- Available data:
┌────────

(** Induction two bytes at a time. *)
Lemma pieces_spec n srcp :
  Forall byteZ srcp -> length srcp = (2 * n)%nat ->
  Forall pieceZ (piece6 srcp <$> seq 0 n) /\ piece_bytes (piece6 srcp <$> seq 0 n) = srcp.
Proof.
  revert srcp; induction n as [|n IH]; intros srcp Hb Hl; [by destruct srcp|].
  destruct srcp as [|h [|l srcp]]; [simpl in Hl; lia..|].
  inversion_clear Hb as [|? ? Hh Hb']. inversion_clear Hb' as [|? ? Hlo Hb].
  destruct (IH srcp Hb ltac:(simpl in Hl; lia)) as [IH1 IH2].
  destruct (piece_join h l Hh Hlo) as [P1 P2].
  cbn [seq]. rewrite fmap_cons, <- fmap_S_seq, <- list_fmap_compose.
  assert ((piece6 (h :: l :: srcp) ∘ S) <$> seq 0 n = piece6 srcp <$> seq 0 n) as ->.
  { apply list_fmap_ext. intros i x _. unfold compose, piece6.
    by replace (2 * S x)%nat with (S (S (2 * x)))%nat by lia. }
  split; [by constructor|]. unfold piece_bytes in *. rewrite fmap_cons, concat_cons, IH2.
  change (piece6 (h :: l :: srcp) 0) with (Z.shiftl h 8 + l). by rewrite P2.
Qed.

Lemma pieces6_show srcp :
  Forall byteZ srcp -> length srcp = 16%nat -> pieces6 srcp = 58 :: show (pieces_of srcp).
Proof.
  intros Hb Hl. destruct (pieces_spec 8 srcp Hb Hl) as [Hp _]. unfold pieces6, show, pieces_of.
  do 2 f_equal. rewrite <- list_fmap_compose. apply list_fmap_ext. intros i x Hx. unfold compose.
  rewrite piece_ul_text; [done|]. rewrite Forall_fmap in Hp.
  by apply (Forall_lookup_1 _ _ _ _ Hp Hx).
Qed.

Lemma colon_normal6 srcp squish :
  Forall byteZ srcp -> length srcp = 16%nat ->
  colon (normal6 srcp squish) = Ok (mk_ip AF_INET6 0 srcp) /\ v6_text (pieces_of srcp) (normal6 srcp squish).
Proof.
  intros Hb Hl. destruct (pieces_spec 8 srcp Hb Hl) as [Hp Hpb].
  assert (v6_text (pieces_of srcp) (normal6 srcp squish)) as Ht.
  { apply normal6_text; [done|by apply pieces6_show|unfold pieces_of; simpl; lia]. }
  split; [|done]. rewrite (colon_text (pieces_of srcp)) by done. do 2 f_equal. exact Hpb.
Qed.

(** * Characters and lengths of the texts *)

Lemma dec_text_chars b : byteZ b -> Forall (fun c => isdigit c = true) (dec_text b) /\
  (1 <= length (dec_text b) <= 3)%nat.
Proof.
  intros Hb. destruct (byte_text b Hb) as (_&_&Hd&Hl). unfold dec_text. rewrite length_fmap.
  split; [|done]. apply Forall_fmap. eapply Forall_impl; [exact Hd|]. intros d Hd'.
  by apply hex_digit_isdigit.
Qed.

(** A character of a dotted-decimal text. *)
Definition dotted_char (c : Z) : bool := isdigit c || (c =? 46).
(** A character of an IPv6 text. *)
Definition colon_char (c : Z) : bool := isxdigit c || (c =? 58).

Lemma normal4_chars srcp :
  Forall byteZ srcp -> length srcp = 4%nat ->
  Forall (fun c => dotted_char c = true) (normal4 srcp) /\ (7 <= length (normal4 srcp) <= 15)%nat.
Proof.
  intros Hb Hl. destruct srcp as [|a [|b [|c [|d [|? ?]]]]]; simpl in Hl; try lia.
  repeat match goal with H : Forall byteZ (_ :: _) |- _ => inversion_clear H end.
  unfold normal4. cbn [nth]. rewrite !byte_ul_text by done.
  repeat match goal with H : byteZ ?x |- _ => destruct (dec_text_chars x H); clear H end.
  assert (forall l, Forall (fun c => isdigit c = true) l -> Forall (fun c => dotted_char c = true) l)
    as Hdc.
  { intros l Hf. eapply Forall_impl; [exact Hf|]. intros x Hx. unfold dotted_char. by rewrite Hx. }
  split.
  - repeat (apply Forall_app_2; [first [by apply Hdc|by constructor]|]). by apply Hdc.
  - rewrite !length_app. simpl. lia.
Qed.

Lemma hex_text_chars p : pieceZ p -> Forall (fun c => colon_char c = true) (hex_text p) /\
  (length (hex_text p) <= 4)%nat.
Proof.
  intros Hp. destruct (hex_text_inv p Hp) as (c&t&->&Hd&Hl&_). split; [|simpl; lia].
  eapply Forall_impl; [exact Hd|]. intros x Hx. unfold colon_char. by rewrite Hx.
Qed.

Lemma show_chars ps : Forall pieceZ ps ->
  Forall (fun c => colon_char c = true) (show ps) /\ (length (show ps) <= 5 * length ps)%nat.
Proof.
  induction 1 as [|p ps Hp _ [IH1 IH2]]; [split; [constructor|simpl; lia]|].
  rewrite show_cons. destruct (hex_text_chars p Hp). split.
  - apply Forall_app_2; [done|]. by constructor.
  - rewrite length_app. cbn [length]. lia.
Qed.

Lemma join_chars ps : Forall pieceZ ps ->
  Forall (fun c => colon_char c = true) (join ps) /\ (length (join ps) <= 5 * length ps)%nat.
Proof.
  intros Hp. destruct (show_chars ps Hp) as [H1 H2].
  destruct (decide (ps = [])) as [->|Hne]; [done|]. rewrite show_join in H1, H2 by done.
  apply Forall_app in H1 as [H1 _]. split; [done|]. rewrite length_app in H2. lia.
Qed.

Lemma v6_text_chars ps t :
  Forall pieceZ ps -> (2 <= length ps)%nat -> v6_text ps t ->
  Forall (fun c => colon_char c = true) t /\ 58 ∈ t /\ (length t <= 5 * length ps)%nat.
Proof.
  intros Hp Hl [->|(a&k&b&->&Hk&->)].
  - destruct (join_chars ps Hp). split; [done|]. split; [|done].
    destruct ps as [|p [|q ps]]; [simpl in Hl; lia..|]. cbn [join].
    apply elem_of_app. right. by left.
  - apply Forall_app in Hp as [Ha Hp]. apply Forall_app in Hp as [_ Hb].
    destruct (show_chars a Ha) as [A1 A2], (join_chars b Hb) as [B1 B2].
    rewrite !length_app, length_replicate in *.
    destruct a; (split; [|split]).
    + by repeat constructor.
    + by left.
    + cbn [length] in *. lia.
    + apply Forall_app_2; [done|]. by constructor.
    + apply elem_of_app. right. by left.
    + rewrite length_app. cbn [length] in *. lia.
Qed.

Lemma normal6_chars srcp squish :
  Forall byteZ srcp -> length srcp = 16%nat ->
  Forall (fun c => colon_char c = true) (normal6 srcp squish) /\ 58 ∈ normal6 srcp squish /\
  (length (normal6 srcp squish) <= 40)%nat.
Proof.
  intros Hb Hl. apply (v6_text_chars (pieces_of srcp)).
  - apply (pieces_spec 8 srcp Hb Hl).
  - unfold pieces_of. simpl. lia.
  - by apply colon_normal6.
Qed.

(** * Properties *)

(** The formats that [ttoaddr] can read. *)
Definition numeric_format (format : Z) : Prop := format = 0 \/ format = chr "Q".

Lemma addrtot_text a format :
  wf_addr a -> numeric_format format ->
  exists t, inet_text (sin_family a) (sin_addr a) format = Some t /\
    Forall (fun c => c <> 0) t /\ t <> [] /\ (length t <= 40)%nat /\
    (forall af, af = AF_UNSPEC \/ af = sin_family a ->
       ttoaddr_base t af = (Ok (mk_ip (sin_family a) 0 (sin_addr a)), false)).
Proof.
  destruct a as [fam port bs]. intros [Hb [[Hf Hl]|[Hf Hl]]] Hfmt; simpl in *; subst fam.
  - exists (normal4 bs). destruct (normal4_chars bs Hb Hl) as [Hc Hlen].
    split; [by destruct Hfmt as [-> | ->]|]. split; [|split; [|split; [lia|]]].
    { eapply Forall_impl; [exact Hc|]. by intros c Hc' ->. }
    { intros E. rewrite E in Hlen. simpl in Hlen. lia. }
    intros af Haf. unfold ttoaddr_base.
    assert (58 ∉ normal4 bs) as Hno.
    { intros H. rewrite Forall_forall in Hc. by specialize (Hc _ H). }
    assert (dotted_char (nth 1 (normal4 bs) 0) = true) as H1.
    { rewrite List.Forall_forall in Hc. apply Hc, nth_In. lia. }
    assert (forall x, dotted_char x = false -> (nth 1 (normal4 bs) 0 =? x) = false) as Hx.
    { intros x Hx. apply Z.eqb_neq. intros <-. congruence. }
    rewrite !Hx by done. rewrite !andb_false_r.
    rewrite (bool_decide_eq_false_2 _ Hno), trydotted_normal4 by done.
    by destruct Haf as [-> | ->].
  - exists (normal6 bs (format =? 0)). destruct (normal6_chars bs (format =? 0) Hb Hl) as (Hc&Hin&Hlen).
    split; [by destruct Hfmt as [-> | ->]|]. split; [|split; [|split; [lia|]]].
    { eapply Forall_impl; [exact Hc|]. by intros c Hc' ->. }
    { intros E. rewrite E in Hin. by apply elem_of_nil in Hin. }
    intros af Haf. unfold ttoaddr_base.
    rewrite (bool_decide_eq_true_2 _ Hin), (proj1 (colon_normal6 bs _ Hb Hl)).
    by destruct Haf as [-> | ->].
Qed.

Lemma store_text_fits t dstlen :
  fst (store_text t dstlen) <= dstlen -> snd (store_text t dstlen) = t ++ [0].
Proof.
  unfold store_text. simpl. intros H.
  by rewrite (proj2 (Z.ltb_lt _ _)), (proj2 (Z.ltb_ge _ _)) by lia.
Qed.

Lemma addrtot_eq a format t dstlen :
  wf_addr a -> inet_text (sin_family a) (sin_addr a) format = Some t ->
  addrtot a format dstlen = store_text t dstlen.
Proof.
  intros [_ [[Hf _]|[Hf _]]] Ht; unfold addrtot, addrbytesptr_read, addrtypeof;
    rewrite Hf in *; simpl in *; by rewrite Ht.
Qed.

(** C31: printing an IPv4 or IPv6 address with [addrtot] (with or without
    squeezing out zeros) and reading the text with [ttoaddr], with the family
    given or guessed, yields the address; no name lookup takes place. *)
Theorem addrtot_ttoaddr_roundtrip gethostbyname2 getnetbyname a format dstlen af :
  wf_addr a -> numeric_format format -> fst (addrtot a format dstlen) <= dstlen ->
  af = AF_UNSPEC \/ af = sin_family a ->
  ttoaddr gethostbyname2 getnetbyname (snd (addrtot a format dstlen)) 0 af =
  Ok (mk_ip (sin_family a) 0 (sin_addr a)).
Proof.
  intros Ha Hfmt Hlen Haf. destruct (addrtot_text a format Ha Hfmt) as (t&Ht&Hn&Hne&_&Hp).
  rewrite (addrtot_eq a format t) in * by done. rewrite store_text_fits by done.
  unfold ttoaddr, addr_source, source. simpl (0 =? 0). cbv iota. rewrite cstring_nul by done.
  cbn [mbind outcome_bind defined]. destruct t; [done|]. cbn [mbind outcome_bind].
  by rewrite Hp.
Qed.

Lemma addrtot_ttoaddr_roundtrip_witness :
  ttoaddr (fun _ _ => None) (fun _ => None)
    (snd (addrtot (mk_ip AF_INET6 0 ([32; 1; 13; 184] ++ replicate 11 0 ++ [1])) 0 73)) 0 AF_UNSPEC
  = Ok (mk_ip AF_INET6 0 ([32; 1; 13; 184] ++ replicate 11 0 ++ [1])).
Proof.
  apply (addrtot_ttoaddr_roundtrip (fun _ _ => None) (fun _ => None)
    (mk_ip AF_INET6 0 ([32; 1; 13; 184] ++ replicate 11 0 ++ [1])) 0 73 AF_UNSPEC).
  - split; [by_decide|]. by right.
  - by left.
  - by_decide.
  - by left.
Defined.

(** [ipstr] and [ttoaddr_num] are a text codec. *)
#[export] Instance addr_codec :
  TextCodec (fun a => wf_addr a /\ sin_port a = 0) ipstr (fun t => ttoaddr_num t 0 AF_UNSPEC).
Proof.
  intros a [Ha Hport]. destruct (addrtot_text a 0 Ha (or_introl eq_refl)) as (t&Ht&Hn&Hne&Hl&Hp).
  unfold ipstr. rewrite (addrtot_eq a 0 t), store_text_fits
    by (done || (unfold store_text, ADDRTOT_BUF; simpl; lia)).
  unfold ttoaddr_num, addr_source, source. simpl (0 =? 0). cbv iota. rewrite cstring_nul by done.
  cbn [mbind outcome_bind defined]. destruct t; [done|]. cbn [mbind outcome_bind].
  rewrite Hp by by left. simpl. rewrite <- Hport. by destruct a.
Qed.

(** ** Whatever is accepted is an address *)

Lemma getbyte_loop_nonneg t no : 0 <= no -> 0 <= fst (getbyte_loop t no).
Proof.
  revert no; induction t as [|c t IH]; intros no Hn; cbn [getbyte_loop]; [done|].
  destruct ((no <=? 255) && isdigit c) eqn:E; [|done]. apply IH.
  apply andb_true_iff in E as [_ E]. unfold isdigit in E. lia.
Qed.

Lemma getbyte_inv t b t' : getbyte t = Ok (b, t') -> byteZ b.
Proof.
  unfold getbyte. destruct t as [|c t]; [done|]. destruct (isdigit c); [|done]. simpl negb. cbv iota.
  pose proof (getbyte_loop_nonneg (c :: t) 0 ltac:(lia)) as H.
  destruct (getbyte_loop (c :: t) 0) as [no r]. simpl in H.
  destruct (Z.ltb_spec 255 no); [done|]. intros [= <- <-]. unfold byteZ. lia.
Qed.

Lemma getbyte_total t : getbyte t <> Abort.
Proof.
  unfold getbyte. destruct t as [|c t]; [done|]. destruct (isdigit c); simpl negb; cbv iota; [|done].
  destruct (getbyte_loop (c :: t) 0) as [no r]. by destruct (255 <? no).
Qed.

└────────

- What the task requires:
Would you please repeat exactly the lines above, starting at the line with "(** A character of a dotted-decimal text. *)" and stopping at the line with "Lemma v6_text_chars ps", both included?

- Response to this exercise:
(** A character of a dotted-decimal text. *)
Definition dotted_char (c : Z) : bool := isdigit c || (c =? 46).
(** A character of an IPv6 text. *)
Definition colon_char (c : Z) : bool := isxdigit c || (c =? 58).

Lemma normal4_chars srcp :
  Forall byteZ srcp -> length srcp = 4%nat ->
  Forall (fun c => dotted_char c = true) (normal4 srcp) /\ (7 <= length (normal4 srcp) <= 15)%nat.
Proof.
  intros Hb Hl. destruct srcp as [|a [|b [|c [|d [|? ?]]]]]; simpl in Hl; try lia.
  repeat match goal with H : Forall byteZ (_ :: _) |- _ => inversion_clear H end.
  unfold normal4. cbn [nth]. rewrite !byte_ul_text by done.
  repeat match goal with H : byteZ ?x |- _ => destruct (dec_text_chars x H); clear H end.
  assert (forall l, Forall (fun c => isdigit c = true) l -> Forall (fun c => dotted_char c = true) l)
    as Hdc.
  { intros l Hf. eapply Forall_impl; [exact Hf|]. intros x Hx. unfold dotted_char. by rewrite Hx. }
  split.
  - repeat (apply Forall_app_2; [first [by apply Hdc|by constructor]|]). by apply Hdc.
  - rewrite !length_app. simpl. lia.
Qed.

Lemma hex_text_chars p : pieceZ p -> Forall (fun c => colon_char c = true) (hex_text p) /\
  (length (hex_text p) <= 4)%nat.
Proof.
  intros Hp. destruct (hex_text_inv p Hp) as (c&t&->&Hd&Hl&_). split; [|simpl; lia].
  eapply Forall_impl; [exact Hd|]. intros x Hx. unfold colon_char. by rewrite Hx.
Qed.

Lemma show_chars ps : Forall pieceZ ps ->
  Forall (fun c => colon_char c = true) (show ps) /\ (length (show ps) <= 5 * length ps)%nat.
Proof.
  induction 1 as [|p ps Hp _ [IH1 IH2]]; [split; [constructor|simpl; lia]|].
  rewrite show_cons. destruct (hex_text_chars p Hp). split.
  - apply Forall_app_2; [done|]. by constructor.
  - rewrite length_app. cbn [length]. lia.
Qed.

Lemma join_chars ps : Forall pieceZ ps ->
  Forall (fun c => colon_char c = true) (join ps) /\ (length (join ps) <= 5 * length ps)%nat.
Proof.
  intros Hp. destruct (show_chars ps Hp) as [H1 H2].
  destruct (decide (ps = [])) as [->|Hne]; [done|]. rewrite show_join in H1, H2 by done.
  apply Forall_app in H1 as [H1 _]. split; [done|]. rewrite length_app in H2. lia.
Qed.

Lemma v6_text_chars ps t :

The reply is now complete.